Task statement:
Reproduce the records below exactly, but only between the lines holding "destruct (Hk r" and "rewrite list_elem_of_lookup. unfold", inclusive.

Data excerpts:
(* ===== verification/AzureTheorems.v ===== *)
(** * The Azure plug-in: correctness of the rules

    The priorities the rules of a network security group get, and what the
    group admits: the rules of the controller for the group that is updated, and
    what it admitted before for the others. *)

From stdpp Require Import base strings list gmap.
From Stdlib Require Import Ascii ZArith Lia.
From S2P Require Import Prelude GoStrings GoNet GoCIDR GoFmt SecurityGroup RuleMerge AzureModel AzureRules AzureQuery.
From S2P Require Import VirtualMachine AzureSecurity.

#[local] Open Scope string_scope.
#[local] Open Scope Z_scope.
#[local] Arguments String.append !_ _ : simpl nomatch.

(** ** Priorities *)

(** The rules that keep their name and priority, that of the deny rule. *)
Definition is_default (r : SecurityRule) : Prop := sr_Priority r = Some vnetToVnetDenyRulePriority.
#[export] Instance is_default_dec r : Decision (is_default r).
Proof. unfold is_default. apply _. Defined.

(** Azure returns rules with name and priority, and the plug-in makes them so. *)
Definition has_keys (r : SecurityRule) : Prop := is_Some (sr_Priority r) /\ is_Some (sr_Name r).

Definition numbered (p : Z) (rules : list SecurityRule) : list SecurityRule :=
  imap (fun i r => with_priority (p + Z.of_nat i) r) rules.

(** The map of the rules with the deny rule's priority. *)
Definition by_rule_name (rules : list SecurityRule) (m : gmap string SecurityRule) : gmap string SecurityRule :=
  fold_left (fun m r => <[default "" (sr_Name r) := r]> m) rules m.

Lemma renumber_spec rules p m :
  Forall has_keys rules -> 0 <= p -> p + Z.of_nat (length (filter (fun r => ~ is_default r) rules)) < 2 ^ 31 ->
  renumber rules p m =
    Some (numbered p (filter (fun r => ~ is_default r) rules), by_rule_name (filter is_default rules) m).
Proof.
  intros Hk. revert p m. induction Hk as [|r rules [[q Hq] [name Hname]] _ IH]; intros p m Hp Hb; [done|].
  cbn [renumber]. rewrite Hq.
  destruct (decide (q = vnetToVnetDenyRulePriority)) as [->|Hne].
  - assert (is_default r) as Hd by done.
    rewrite (filter_cons_True is_default) by done. rewrite filter_cons_False in * by tauto.
    rewrite Hname, IH by done. unfold by_rule_name. cbn [fold_left]. by rewrite Hname.
  - assert (~ is_default r) as Hd by (unfold is_default; congruence).
    rewrite (filter_cons_False is_default) by done. rewrite filter_cons_True in * by done. cbn [length] in Hb.
    unfold next_priority. change (Z.of_nat 1) with 1. rewrite int32_small by lia. rewrite IH by lia.
    unfold numbered. rewrite imap_cons. rewrite Z.add_0_r. do 3 f_equal. apply imap_ext. intros i r' _. simpl. f_equal. lia.
Qed.

Lemma by_rule_name_lookup rules name r :
  Forall has_keys rules -> by_rule_name rules ∅ !! name = Some r -> r ∈ rules /\ sr_Name r = Some name.
Proof.
  intros Hk. unfold by_rule_name. rewrite fold_insert_lookup, lookup_empty.
  destruct (last_with _ name rules) as [r'|] eqn:E; [|done]. intros [= ->].
  apply last_with_key in E as [Hn Hin]. split; [done|]. rewrite list.Forall_forall in Hk.
  destruct (Hk r Hin) as [_ [n Hr]]. rewrite Hr in *. simpl in Hn. congruence.
Qed.

(** Rules of one name: the last one stays. *)
Lemma by_rule_name_same rules r name :
  sr_Name r = Some name -> Forall (fun r' => sr_Name r' = Some name) rules ->
  by_rule_name (rules ++ [r]) ∅ = {[name := r]}.
Proof.
  intros Hr Hall. apply map_eq. intros k. unfold by_rule_name. rewrite fold_insert_lookup, last_with_app, Hr. simpl.
  destruct (decide (name = k)) as [->|Hne]; [by rewrite lookup_singleton_eq|].
  rewrite lookup_singleton_ne by done. destruct (last_with _ k rules) as [r'|] eqn:E; [|done].
  apply last_with_key in E as [Hk Hin]. rewrite list.Forall_forall in Hall. rewrite (Hall r' Hin) in Hk. done.
Qed.

Lemma elem_of_numbered p rules r :
  r ∈ numbered p rules <-> exists i r0, rules !! i = Some r0 /\ r = with_priority (p + Z.of_nat i) r0.
Proof.
  rewrite list_elem_of_lookup. unfold numbered. setoid_rewrite list_lookup_imap. split.
  - intros [i Hi]. destruct (rules !! i) as [r0|] eqn:E; simplify_eq/=. eauto.
  - intros (i & r0 & Hi & ->). exists i. by rewrite Hi.
Qed.

Lemma numbered_elem rules r :
  (length rules <= 3996)%nat -> r ∈ numbered ruleStartPriority rules ->
  exists r0 p, r0 ∈ rules /\ r = with_priority p r0 /\ 100 <= p <= 4095.
Proof.
  intros Hl (i & r0 & Hi & ->)%elem_of_numbered. exists r0, (ruleStartPriority + Z.of_nat i).
  repeat split; [by eapply list_elem_of_lookup_2|..]; apply lookup_lt_Some in Hi; unfold ruleStartPriority; lia.
Qed.

Lemma numbered_from rules r0 :
  (length rules <= 3996)%nat -> r0 ∈ rules ->
  exists p, 100 <= p <= 4095 /\ with_priority p r0 ∈ numbered ruleStartPriority rules.
Proof.
  intros Hl [i Hi]%list_elem_of_lookup. exists (ruleStartPriority + Z.of_nat i). rewrite elem_of_numbered.
  split; [|by eauto]. apply lookup_lt_Some in Hi. unfold ruleStartPriority. lia.
Qed.

(** The numbers in use have no dash, so that a name determines the number. *)
Lemma Itoa_no_dash p : 0 <= p <= 4096 -> has_byte "-"%char (Itoa p) = false.
Proof.
  intros Hp.
  assert (forallb (fun n => negb (has_byte "-"%char (Itoa (Z.of_nat n)))) (seq 0 4097) = true) as Hall by (vm_compute; reflexivity).
  rewrite forallb_forall in Hall. specialize (Hall (Z.to_nat p)). rewrite Z2Nat.id in Hall by lia.
  apply negb_true_iff, Hall, in_seq. lia.
Qed.

Lemma rule_name_inj p q d e : 0 <= p <= 4096 -> 0 <= q <= 4096 -> rule_name p d = rule_name q e -> p = q.
Proof.
  unfold rule_name. intros Hp Hq E. apply (inj Itoa).
  by apply (split_at_byte_inj "-"%char) in E as [? _]; [|apply Itoa_no_dash..].
Qed.

Lemma numbered_distinct p rules :
  0 <= p -> p + Z.of_nat (length rules) <= 4096 -> NoDup (map sr_Name (numbered p rules)).
Proof.
  intros Hp Hl. apply NoDup_alt. intros i j x. rewrite !list_lookup_fmap. unfold numbered. rewrite !list_lookup_imap.
  destruct (rules !! i) as [r|] eqn:Ei; [|done]. destruct (rules !! j) as [r'|] eqn:Ej; [|done]. simpl.
  apply lookup_lt_Some in Ei, Ej. intros [= <-] [= E]. apply rule_name_inj in E; lia.
Qed.

Section Update.
Context `{MapRange}.

Lemma update_spec existing new :
  let rules := (existing ++ new)%list in
  Forall has_keys rules -> (length (filter (fun r => ~ is_default r) rules) <= 3996)%nat ->
  exists defaults,
    updateSecurityRuleNameAndPriority existing new =
      Some (numbered ruleStartPriority (filter (fun r => ~ is_default r) rules) ++ defaults)%list /\
    NoDup (map sr_Name defaults) /\
    (forall r, r ∈ defaults -> is_default r /\ r ∈ rules) /\
    (forall r, r ∈ rules -> is_default r -> exists r', r' ∈ defaults /\ sr_Name r' = sr_Name r).
Proof.
  intros rules Hk Hl. unfold updateSecurityRuleNameAndPriority. fold rules.
  rewrite renumber_spec by (done || unfold ruleStartPriority; lia). eexists. split; [reflexivity|].
  assert (Forall has_keys (filter is_default rules)) as Hk' 
    by (rewrite !list.Forall_forall in *; intros r [_ Hr]%list_elem_of_filter; by apply Hk).
  set (m := by_rule_name _ _).
  assert (forall k r, m !! k = Some r -> (is_default r /\ r ∈ rules) /\ sr_Name r = Some k) as Hm.
  { intros k r Hr. apply by_rule_name_lookup in Hr as [Hr ?]; [|done]. by rewrite list_elem_of_filter in Hr. }
  repeat split.
  - rewrite map_map. pose proof (NoDup_go_range_keys m) as Hnd.
    assert (map (fun x => sr_Name x.2) (go_range m) = map Some (go_range m).*1) as ->.
    { rewrite <- list_fmap_compose. apply list_fmap_ext. intros i [k r] Hi%list_elem_of_lookup_2%elem_of_go_range.
      simpl. by apply Hm in Hi as [_ ?]. }
    apply NoDup_fmap_2; [apply _|done].
  - apply elem_of_go_range_values in H0 as [k Hr]. by apply Hm in Hr as [[] _].
  - apply elem_of_go_range_values in H0 as [k Hr]. by apply Hm in Hr as [[] _].
  - intros r Hr Hd. rewrite list.Forall_forall in Hk'.
    destruct (Hk' r) as [_ [name Hn]]; [by apply list_elem_of_filter|].
    destruct (m !! name) as [r'|] eqn:E.
    + exists r'. split; [apply elem_of_go_range_values; eauto|]. apply Hm in E as [_ ?]. congruence.
    + unfold m, by_rule_name in E. rewrite fold_insert_lookup, lookup_empty in E.
      destruct (last_with _ _ _) eqn:El; [done|]. apply last_with_None in El. destruct El.
      apply list_elem_of_fmap. exists r. rewrite Hn. split; [done|]. by apply list_elem_of_filter.
Qed.

End Update.

(** ** What a network security group admits

    The end points of a connection: address, application security groups (by
    identifier), and whether they are inside the virtual network.  The rule of
    the lowest priority that matches decides; when none does, the rules every
    network security group has by default do. *)

Record Endpoint := mkEndpoint { ep_IP : IP; ep_ASGs : gset string; ep_InVnet : bool }.
Record Traffic := mkTraffic {
  tr_Protocol : Z;
  tr_Source : Endpoint;
  tr_SourcePort : Z;
  tr_Destination : Endpoint;
  tr_DestinationPort : Z
}.

Definition protocol_matches (p : SecurityRuleProtocol) (n : Z) : Prop :=
  match p with
  | ProtocolAsterisk => True
  | ProtocolIcmp => n = 1
  | ProtocolTCP => n = 6
  | ProtocolUDP => n = 17
  | ProtocolOther _ => False
  end.

(** A range is one port or all of them: the plug-in writes no others. *)
Definition port_matches (range : option string) (port : Z) : Prop :=
  range = Some emptyPort \/ range = Some (Itoa port).

Definition in_asg (a : ApplicationSecurityGroup) (e : Endpoint) : Prop :=
  exists id, asg_ID a = Some id /\ id ∈ ep_ASGs e.

Definition prefix_matches (prefix : string) (e : Endpoint) : Prop :=
  prefix = emptyPort \/ (prefix = virtualnetworkAddressPrefix /\ ep_InVnet e = true) \/
  (exists n, ParseCIDR prefix = Some n /\ IPNet_Contains n (ep_IP e) = true).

Task solution:
  destruct (Hk r Hin) as [_ [n Hr]]. rewrite Hr in *. simpl in Hn. congruence.
Qed.

(** Rules of one name: the last one stays. *)
Lemma by_rule_name_same rules r name :
  sr_Name r = Some name -> Forall (fun r' => sr_Name r' = Some name) rules ->
  by_rule_name (rules ++ [r]) ∅ = {[name := r]}.
Proof.
  intros Hr Hall. apply map_eq. intros k. unfold by_rule_name. rewrite fold_insert_lookup, last_with_app, Hr. simpl.
  destruct (decide (name = k)) as [->|Hne]; [by rewrite lookup_singleton_eq|].
  rewrite lookup_singleton_ne by done. destruct (last_with _ k rules) as [r'|] eqn:E; [|done].
  apply last_with_key in E as [Hk Hin]. rewrite list.Forall_forall in Hall. rewrite (Hall r' Hin) in Hk. done.
Qed.

Lemma elem_of_numbered p rules r :
  r ∈ numbered p rules <-> exists i r0, rules !! i = Some r0 /\ r = with_priority (p + Z.of_nat i) r0.
Proof.
  rewrite list_elem_of_lookup. unfold numbered. setoid_rewrite list_lookup_imap. split.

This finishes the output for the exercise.